1. Measurements Significant Figures Done By: Rania Moh’d-0115365 Renad Kharabsheh-0118448

2. Definition The term significant figures refers to the number of important single digits (0 through 9 inclusive) in the coefficient of an expression in scientific notation. The number of significant figures in an expression indicates the confidence or precision of a quantity.

3. Where are they used? They are used both in calculations and measurements. Calculation: is the numerical values that ​​ are computed in various calculations. Such as addition, subtraction, multiplication, division and differential equations..... etc. Measurement: are the values ​​ resulting from the use of machines and devices: like the balance, the pH meter, thermal balance....... etc

4. Rules for Determining Significant Figures 1. Non-zero integers are considered significant. 2. All zeros located on the left of the number that is not zero are considered insignificant. These zeros serve only as space holders. They are there to put the decimal point in its correct location. They DO NOT involve measurement decisions. Upon writing the numbers in scientific notation (5.00 x 10¯ 3 and 3.040 x 10¯ 2 ), the non-significant zeros disappear. Example: number (0.00567) contains three significant figures (5,7,6).

5. Rules for Determining Significant Figures 3. All zeros between non-zero numbers are considered significant. Example: number (1.0075) Includes five significant figures (1,0,0,7,5) Another example: (0.0401) contains three significant figures (4,0,1).

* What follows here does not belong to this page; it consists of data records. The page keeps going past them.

(* ===== verification/Feed.v ===== *)
(** * From the log to the browser

    The live view end to end: the writer of [AuditWriter] publishes what it has committed
    ([writer.go], [append]), Redis carries the messages and may lose any of them, [Subscribe]
    ([internal/events/events.go]) reads them into a bounded channel, and [Run] of [Hub] takes them
    from there.  Everything interleaves. *)

From S2P Require Import Prelude Utf8 GoText GoTime GoParse GoJson GoJsonRound GoStruct Sha256 Canonical Model AuditChain AuditRepo AuditWriter Events Hub.

(** A selection on one side of a pairing is a selection on the other. *)
Lemma Forall2_sublist {A B} (R : A -> B -> Prop) l k k' : Forall2 R l k -> k' `sublist_of` k ->
  exists l', l' `sublist_of` l /\ Forall2 R l' k'.
Proof.
  intros Hm. revert k'. induction Hm as [|x y l k Hx _ IH]; intros k' Hs.
  - apply sublist_nil_r in Hs as ->. exists []. by split; [|constructor].
  - apply sublist_cons_r in Hs as [Hs|(t & -> & Hs)]; destruct (IH _ Hs) as (l' & Hl & Hk).
    + exists l'. split; [by apply sublist_cons|done].
    + exists (x :: l'). split; [by apply sublist_skip|]. by constructor.
Qed.

Section Feed.
Context {L : Type} `{Repository L} (buffer : Z).

(** The writer, the messages Redis has not delivered, the channel [Subscribe] returned, the hub. *)
Record feed := MkFeed {
  f_writer : Writer L; f_wire : list string; f_out : list AuditEntry; f_hub : Hub.system
}.

(** What the writer published in a step. *)
Definition fresh (w w' : Writer L) : list AuditEntry :=
  drop (List.length (w_published w)) (w_published w').

Inductive fstep : feed -> feed -> Prop :=
| feed_write x w sent : wstep (f_writer x) w -> sent `sublist_of` omap entry_json (fresh (f_writer x) w) ->
    fstep x (MkFeed w (f_wire x ++ sent) (f_out x) (f_hub x))
| feed_lose x wire : wire `sublist_of` f_wire x -> fstep x (MkFeed (f_writer x) wire (f_out x) (f_hub x))
| feed_deliver x payload wire : f_wire x = payload :: wire ->
    fstep x (MkFeed (f_writer x) wire (deliver buffer (f_out x) payload) (f_hub x))
| feed_take x e out h : f_out x = e :: out -> Hub.step (f_hub x) h -> s_stream h = s_stream (f_hub x) ++ [e] ->
    fstep x (MkFeed (f_writer x) (f_wire x) out h)
| feed_serve x h : Hub.step (f_hub x) h -> s_stream h = s_stream (f_hub x) ->
    fstep x (MkFeed (f_writer x) (f_wire x) (f_out x) h).

Definition feeding (w : Writer L) : feed := MkFeed w [] [] Hub.start.

(** What a subscriber makes of a published entry. *)
Definition received (e e' : AuditEntry) : Prop :=
  exists payload, entry_json e = Some payload /\ unmarshal payload ≫= decode_entry = Some e'.

(** ** Where things come from *)

(** Messages are those of a selection of entries, in order. *)
Definition messages (es : list AuditEntry) (ms : list string) : Prop :=
  Forall2 (fun e m => entry_json e = Some m) es ms.

Lemma messages_omap es : exists es', es' `sublist_of` es /\ messages es' (omap entry_json es).
Proof.
  induction es as [|e es (es' & Hes & Hm)]; [exists []; by split; [|constructor]|].
  cbn. destruct (entry_json e) as [m|] eqn:E.
  - exists (e :: es'). split; [by apply sublist_skip|]. by constructor.
  - exists es'. split; [by apply sublist_cons|done].
Qed.

Lemma published_grows (w w' : Writer L) : wstep w w' -> w_published w' = w_published w ++ fresh w w'.
Proof.
  intros Hs. unfold fresh.
  assert (exists l, w_published w' = w_published w ++ l) as [l ->].
  { destruct Hs as [w now uuid kind rid p sync|w w2 a item b E Hl| |w w2 Hr| |];
      try (exists []; by rewrite app_nil_r).
    - exists []. rewrite app_nil_r. unfold enter. cbn [q_done]. destruct sync; cbn; by destruct (w_closed w).
    - exists []. rewrite app_nil_r. unfold leave in Hl. cbn [w_closed set_inflight] in Hl.
      destruct (w_closed w); [by injection Hl as <-|]. destruct (_ <? _)%nat; [by injection Hl as <-|].
      destruct (q_done item); [done|]. by injection Hl as <-.
    - unfold run_one in Hr. destruct (w_queue w) as [|item q]; [done|].
      destruct (append (receive w q) (q_entry item)) as [w1 o] eqn:Ea. injection Hr as <-. cbn. revert Ea.
      unfold append. destruct (NormalizePayload _) as [p|m]; [|intros [= <- <-]; exists []; by rewrite app_nil_r].
      destruct (Append _ _) as [s [m|]]; intros [= <- <-]; cbn; [exists []; by rewrite app_nil_r|].
      destruct (w_pub w); [by eexists|exists []; by rewrite app_nil_r]. }
  by rewrite drop_app_length.
Qed.

(** Everything on its way and everything the hub has taken, as published entries in order. *)
Record flow (x : feed) : Prop := {
  fl_hub : steps Hub.start (f_hub x);
  fl_order : exists taken kept wired,
    (taken ++ kept ++ wired) `sublist_of` w_published (f_writer x) /\
    Forall2 received taken (s_stream (f_hub x)) /\ Forall2 received kept (f_out x) /\ messages wired (f_wire x)
}.

Lemma fstep_flow x y : flow x -> fstep x y -> flow y.
Proof.
  intros [Hh (taken & kept & wired & Hsub & Ht & Hk & Hw)] Hs. destruct Hs as [x w sent Hw' Hsent|x wire Hwire
    |x payload wire Hwire|x e out h Hout Hst Hstr|x h Hst Hstr]; split; cbn; try done.
  - destruct (messages_omap (fresh (f_writer x) w)) as (es & Hes & Hm).
    destruct (Forall2_sublist _ _ _ _ Hm Hsent) as (es' & Hes' & Hm').
    exists taken, kept, (wired ++ es'). rewrite (published_grows _ _ Hw'), !app_assoc. split.
    + apply sublist_app; [by rewrite <- app_assoc|]. by transitivity es.
    + repeat split; try done. by apply Forall2_app.
  - destruct (Forall2_sublist _ _ _ _ Hw Hwire) as (es' & Hes' & Hm').
    exists taken, kept, es'. split; [|done]. etransitivity; [|exact Hsub].
    apply sublist_app; [done|]. by apply sublist_app.
  - rewrite Hwire in Hw. inversion Hw as [|e ? wired' ? He Hw' E1 E2]; subst.
    unfold deliver. destruct (unmarshal payload ≫= decode_entry) as [e'|] eqn:Ed.
    + destruct (_ <? _).
      * exists taken, (kept ++ [e]), wired'. rewrite <- app_assoc. split; [done|]. split; [done|].
        split; [|done]. apply Forall2_app; [done|]. constructor; [by exists payload|constructor].
      * exists taken, kept, wired'. split; [|done]. etransitivity; [|exact Hsub].
        do 2 (apply sublist_app; [done|]). by apply sublist_cons.
    + exists taken, kept, wired'. split; [|done]. etransitivity; [|exact Hsub].
      do 2 (apply sublist_app; [done|]). by apply sublist_cons.
  - by eapply rtc_r.
  - rewrite Hout in Hk. inversion Hk as [|e0 ? kept' ? He Hk' E1 E2]; subst.
    exists (taken ++ [e0]), kept', wired. rewrite <- app_assoc, Hstr. split; [done|]. split; [|done].
    apply Forall2_app; [done|]. by constructor.
  - by eapply rtc_r.
  - exists taken, kept, wired. by rewrite Hstr.
Qed.

Lemma fsteps_flow x y : rtc fstep x y -> flow x -> flow y.
Proof. induction 1; eauto using fstep_flow. Qed.

Lemma feeding_flow w : w_published w = [] -> flow (feeding w).
Proof.
  intros E. split; cbn; [done|]. exists [], [], []. split; [by rewrite E|]. repeat split; constructor.
Qed.

Lemma fsteps_writer x y : rtc fstep x y -> wsteps (f_writer x) (f_writer y).
Proof.
  induction 1 as [x|x y z Hs _ IH]; [constructor|]. eapply wsteps_trans; [|exact IH].
  destruct Hs; cbn; try constructor. eapply wsteps_step; [constructor|done].
Qed.

Lemma wsteps_pub (w w' : Writer L) : wsteps w w' -> w_pub w' = w_pub w.
Proof.
  induction 1 as [w|w w1 w2 _ IH Hs]; [done|]. rewrite <- IH.
  destruct (step_frame _ _ Hs) as [Hr|(_ & _ & _ & E & _)]; [|exact E].
  unfold run_one in Hr. destruct (w_queue w1) as [|item q]; [done|].
  destruct (append (receive w1 q) (q_entry item)) as [w3 o] eqn:Ea. injection Hr as <-. cbn. revert Ea.
  unfold append. destruct (NormalizePayload _); [|by intros [= <- _]].
  destruct (Append _ _) as [s [m|]]; by intros [= <- _].
Qed.
End Feed.

(** ** Property *)

(** C31: What an operator sees is what was recorded.  However recording, appending, the losses of
    Redis, the subscription and the browsers interleave: the log is what it was at the start
    followed by the entries the writer has published, in order (and, between them, the entries
    whose append was reported as failed after it was stored, if there are any), and what a browser
    has been shown is, in order and each at most once, what a selection of the published entries
    reads as after the channel. *)
Theorem live_feed_committed `{RepositoryLaws L} buffer repo n w0 x c cl k :
  AuditRepo.inv repo -> chain GenesisHash (log repo) -> NewWriter repo n true = Ok w0 ->
  rtc (fstep buffer) (feeding w0) x ->
  Forall (fun q => recordable (q_entry q)) (w_sent (f_writer x)) ->
  h_heap (s_hub (f_hub x)) !! c = Some cl -> s_conns (f_hub x) !! c = Some k ->
  (exists added, Forall2 same_entry (log (w_repo (f_writer x))) (log repo ++ added) /\
     w_published (f_writer x) `sublist_of` added /\
     (w_published (f_writer x) = added \/ late_error w0 (f_writer x))) /\
  exists shown, shown `sublist_of` w_published (f_writer x) /\
    Forall2 (fun e p => exists e', received e e' /\ entry_json e' = Some p) shown (k_wire k).
Proof.
  intros Hi Hc Hn Hx Hrec Hcl Hk. pose proof (fsteps_writer _ _ _ Hx) as Hw.
  assert (w_pub w0 = true /\ w_published w0 = []) as [Hpub Hp0]
    by (by apply NewWriter_ok in Hn as (h & cap & _ & _ & ->)).
  split.
  - destruct (run_log _ _ _ _ _ Hi Hc Hn Hw Hrec) as (added & stored & [HL _ Hst _ Hp _] & Hd).
    exists added. rewrite Hp by (by rewrite (wsteps_pub _ _ Hw)). split; [done|]. split; [done|].
    destruct Hd as [[_ ?]|Hlate]; [by left|right]. by eapply late_late_error.
  - destruct (fsteps_flow _ _ _ Hx (feeding_flow w0 Hp0)) as [Hhub (taken & kept & wired & Hsub & Ht & _ & _)].
    destruct (Hub.i_clients _ (inv_reachable _ Hhub) c cl k Hcl Hk) as [_ _ Hwire Horder _ (pre & post & Hseen & _)].
    assert (k_written k `sublist_of` s_stream (f_hub x)) as Hws.
    { rewrite Hseen. transitivity (k_offered k).
      - etransitivity; [|exact Horder]. apply sublist_inserts_r. done.
      - apply sublist_inserts_l, sublist_inserts_r. done. }
    destruct (Forall2_sublist _ _ _ _ Ht Hws) as (shown & Hshown & Hr). exists shown. split.
    + etransitivity; [exact Hshown|]. etransitivity; [|exact Hsub]. by apply sublist_inserts_r.
    + clear -Hr Hwire. revert Hr Hwire. generalize (k_wire k) as ps, (k_written k) as es. intros ps es Hr.
      revert ps. induction Hr as [|e e' l l' He _ IH]; intros ps Hps; inversion Hps; subst; constructor; eauto.
Qed.

(** ** A run: one entry, from the call of [Record] to a browser. *)

Definition feed_payload : string := Eval vm_compute in
  match omap entry_json (fresh run_queued run_stored) with p :: _ => p | [] => EmptyString end.

Definition feed_entry : AuditEntry := Eval vm_compute in
  match deliver 0 [] feed_payload with e :: _ => e | [] => q_entry run_item end.

Definition hub_joined : Hub.system := Hub.Sys (Hub.add NewHub 0) Idle {[0%nat := Conn Serving true [] [] [] 0]} [].
Definition hub_sending : Hub.system :=
  Hub.Sys (s_hub hub_joined) (Sending feed_entry [0%nat]) (s_conns hub_joined) [feed_entry].
Definition seen_conn : conn := see feed_entry (Client [] false) (Conn Serving true [] [] [] 0).
Definition hub_sent : Hub.system :=
  Hub.Sys (send_to feed_entry (s_hub hub_joined) 0) (Sending feed_entry []) (<[0%nat := seen_conn]> (s_conns hub_joined))
    [feed_entry].
Definition hub_idle : Hub.system := Hub.Sys (s_hub hub_sent) Idle (s_conns hub_sent) [feed_entry].
Definition hub_shown : Hub.system :=
  pop hub_idle 0 (Client [feed_entry] false) [] (Hub.write feed_entry feed_payload seen_conn).

Lemma feed_computed :
  omap entry_json (fresh run_queued run_stored) = [feed_payload] /\
  deliver 0 [] feed_payload = [feed_entry] /\ entry_json feed_entry = Some feed_payload.
Proof. vm_compute. repeat split. Qed.

Definition feed_shown : feed (L := list AuditEntry) := MkFeed run_stored [] [] hub_shown.

Lemma feed_run : rtc (fstep 0) (feeding AuditWriter.run_start) feed_shown.
Proof.
  destruct feed_computed as (C1 & C2 & C3).
  apply (rtc_l _ _ (MkFeed run_entered [] [] Hub.start)).
  { apply (feed_write 0 (feeding AuditWriter.run_start) run_entered []); [|apply sublist_nil_l]. apply step_enter. }
  apply (rtc_l _ _ (MkFeed run_queued [] [] Hub.start)).
  { apply (feed_write 0 (MkFeed run_entered [] [] Hub.start) run_queued []); [|apply sublist_nil_l].
    by apply (AuditWriter.step_leave _ _ [] run_item []). }
  apply (rtc_l _ _ (MkFeed run_stored [feed_payload] [] Hub.start)).
  { apply (feed_write 0 (MkFeed run_queued [] [] Hub.start) run_stored [feed_payload]).
    - apply AuditWriter.step_run. cbn [f_writer]. unfold run_stored.
      destruct (run_one run_queued) eqn:E; [reflexivity|]. exfalso. vm_compute in E. discriminate.
    - cbn [f_writer]. by rewrite C1. }
  apply (rtc_l _ _ (MkFeed run_stored [] [feed_entry] Hub.start)).
  { rewrite <- C2. by apply (feed_deliver 0 (MkFeed run_stored [feed_payload] [] Hub.start)). }
  apply (rtc_l _ _ (MkFeed run_stored [] [feed_entry] hub_joined)).
  { apply (feed_serve 0 (MkFeed run_stored [] [feed_entry] Hub.start) hub_joined); [|reflexivity].
    exact (step_connect Hub.start 0 I eq_refl). }
  apply (rtc_l _ _ (MkFeed run_stored [] [] hub_sending)).
  { apply (feed_take 0 (MkFeed run_stored [] [feed_entry] hub_joined) feed_entry [] hub_sending); [reflexivity| |reflexivity].
    exact (step_stream hub_joined feed_entry [0%nat] eq_refl (reflexivity [0%nat])). }
  apply (rtc_l _ _ (MkFeed run_stored [] [] hub_sent)).
  { apply (feed_serve 0 (MkFeed run_stored [] [] hub_sending) hub_sent); [|reflexivity].
    exact (step_send hub_sending feed_entry 0 [] (Client [] false) (Conn Serving true [] [] [] 0) eq_refl eq_refl eq_refl). }
  apply (rtc_l _ _ (MkFeed run_stored [] [] hub_idle)).
  { apply (feed_serve 0 (MkFeed run_stored [] [] hub_sent) hub_idle); [|reflexivity].
    exact (step_sent hub_sent feed_entry eq_refl). }
  apply rtc_once. apply (feed_serve 0 (MkFeed run_stored [] [] hub_idle) hub_shown); [|reflexivity].
  exact (step_write hub_idle 0 (Client [feed_entry] false) seen_conn feed_entry [] feed_payload
    eq_refl eq_refl eq_refl eq_refl C3).
Defined.

Lemma live_feed_committed_witness :
  exists k, s_conns (f_hub feed_shown) !! 0%nat = Some k /\ k_wire k = [feed_payload] /\
  exists shown, shown `sublist_of` w_published (f_writer feed_shown) /\
    Forall2 (fun e p => exists e', received e e' /\ entry_json e' = Some p) shown (k_wire k).
Proof.
  exists (Hub.write feed_entry feed_payload seen_conn). split; [reflexivity|]. split; [reflexivity|].
  assert (AuditRepo.inv (S := list AuditEntry) []) as Hi by exact I.
  refine (proj2 (live_feed_committed (L := list AuditEntry) 0 [] 2 AuditWriter.run_start feed_shown 0
    (Client [] false) _ Hi _ eq_refl feed_run run_recordable eq_refl eq_refl)).
  constructor.
Defined.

6. Rules for Determining Significant Figures 4. All zeros located to the right of the figure, which includes a decimal point are considered significant. Example: (0.00590) contains three significant figures (5,9,0) 5. All zeros, located to the right of the correct number, which does not contain a decimal point may be considered significant and may be considered all or some insignificant. This depends on the used units of measurement and the measurement accuracy. Example: the number (300) cm

7. More Examples The table shows several examples of numbers written in standard decimal notation (first column) and in scientific notation (second column). The third column shows the number of significant figures in the corresponding expression in the second column. Decimal ExpressionScientific NotationSignificant Figures 1,222,000.001.222 x 10 6 4949 1.22200000 x 10 6 -0.0000000100 -1 x 10 -8 1313 -1.00 x 10 -8

8. Calculations and Significant Figures In mathematical operations involving significant figures, the answer is reported in such a way that it reflects the reliability of the least precise operation. Let's state that another way: a chain is no stronger than its weakest link. An answer is no more precise that the least precise number used to get the answer. Let's do it one more time: imagine a team race where you and your team must finish together. Who dictates the speed of the team? Of course, the slowest member of the team. Your answer cannot be MORE precise than the least precise measurement.

9. Calculations and Significant Figures Addition and Subtraction: For addition and subtraction, look at the decimal portion(i.e., to the right of the decimal point) of the numbers ONLY. Here is what to do: 1) Count the number of significant figures in the decimal portion of each number in the problem. (The digits to the left of the decimal place are not used to determine the number of decimal places in the final answer.) 2) Add or subtract in the normal fashion. 3) Round the answer to the LEAST number of places in the decimal portion of any number in the problem.

10. Example 13.214 + 234.6 + 7.0350 + 6.38 Looking at the numbers, I see that the second number, 234.6, is only accurate to the tenths place; all the other numbers are accurate to a greater number of decimal places. So my answer will have to be rounded to the tenths place: 13.214 + 234.6 + 7.0350 + 6.38 = 261.2290 Rounding to the tenths place, I get: 13.214 + 234.6 + 7.0350 + 6.38 = 261.2

11. Calculations and Significant Figures Multiplication and Division: The following rule applies for multiplication and division: The LEAST number of significant figures in any number of the problem determines the number of significant figures in the answer. This means you MUST know how to recognize significant figures in order to use this rule.

12. Examples Example #1: 2.5 x 3.42. The answer to this problem would be 8.6 (which was rounded from the calculator reading of 8.55). Why? 2.5 has two significant figures while 3.42 has three. Two significant figures is less precise than three, so the answer has two significant figures.